My research into Reginald du Bray had reminded me of the existence of Montague Summers’ A Gothic Bibliography, which he published in 1940. It turned out that my academic library held a copy, so I thought a quick browse of Summers’ study might be the easiest way to check whether I had overlooked anything of significance during the years prior to the publication of The Recess.

A quick browse, did I say?—
 

 

 
However…my state of jaw-dropped horror was relieved by the discovery that Summers had been very liberal with his definition of “Gothic”, and that he had indeed got “a little carried away”, extending his research right from the very earliest progenitor works of the genre through to the mid-19th century penny-dreadfuls.

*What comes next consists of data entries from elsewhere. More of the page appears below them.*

(** * Navigation container of the recipe application

    A shallow embedding of the client-side navigation layer:
    - [NavigationTypes.js] (second half of
      [static-site/components/recipes.js]): route names, screen
      configuration, the deep-link table and [NavigationHelpers];
    - [WebNavigationContainer] (the enhanced navigation container): the
      history stack, the listener registry, the animation flag and the
      browser-history mirror.

    Modelling boundary.  The DOM is not modelled: mounting a screen,
    with the console output of its component, is one [Render] event in
    the trace of observable effects, and the screen components are taken
    to return normally.  Listener callbacks are observers: a callback is
    identified by a number and either returns or throws, depending on
    the payload it receives.  The [load] handler of the page, the touch
    handlers (whose tests compare floating-point coordinates) and the
    document title are left out; the [popstate] and [keydown] listeners
    are modelled after the container, with the card and favourites
    helpers.  Property names inherited from [Object.prototype] (such as
    [constructor]) are not used as screen names or parameter keys, and
    parameter keys are not array indices. *)

From Stdlib Require Import Ascii String ZArith Lia.
From stdpp Require Import gmap strings list fin_maps.

Open Scope string_scope.
Open Scope Z_scope.

(** ** JavaScript values and objects *)

(** The values carried in navigation parameters.  An object value (a
    recipe) is kept as its own key/value text fields. *)
Inductive value : Type :=
| VUndefined
| VNull
| VBool (b : bool)
| VStr (s : string)
| VObject (fields : list (string * string)).

#[global] Instance value_eq_dec : EqDecision value.
Proof. solve_decision. Defined.

(** [ToString] as applied by [String.prototype.replace] to its second
    argument. *)
Definition toString (v : value) : string :=
  match v with
  | VUndefined => "undefined"
  | VNull => "null"
  | VBool true => "true"
  | VBool false => "false"
  | VStr s => s
  | VObject _ => "[object Object]"
  end.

He also included plays in his lists, both those adapted from works of fiction and those written direct for the stage.

Furthermore, all his results were effectively duplicated by his cross-referencing everything, first by author, then by title.

Critically, every work noted in A Gothic Bibliography is listed by publication date—so if I hold myself to my original plan, and check through those works published between (say) 1760 – 1783, this shouldn’t represent such a terrifying plunge down the rabbit-hole as it first seemed.

ETA: Apparently I’m not the only one frightened off by the dimensions of this volume: it has pages that are still uncut!

 

08/06/2019

I bet it’s not as much fun as it sounds…

Ahem.

Evidently Benjamin Disraeli’s third novel, The Young Duke, fits the general parameters of the silver-fork novel; it has accordingly been added to my provisional reading-list for the genre. However, The Young Duke was published in 1831, four years after Vivian Grey—and therefore after the silver-fork novel had become “a thing”. It will be interesting to compare the approaches of these two novels to their subject matter…

…or perhaps I should say, if and when I can compare them.

Having wrapped up Wilhelm Meister’s Apprenticeship, I rewarded myself by starting my hunt for a copy of Benjamin Disraeli’s Vivian Grey, considered the first English response to Goethe’s Bildungsroman and a silver-fork progenitor work.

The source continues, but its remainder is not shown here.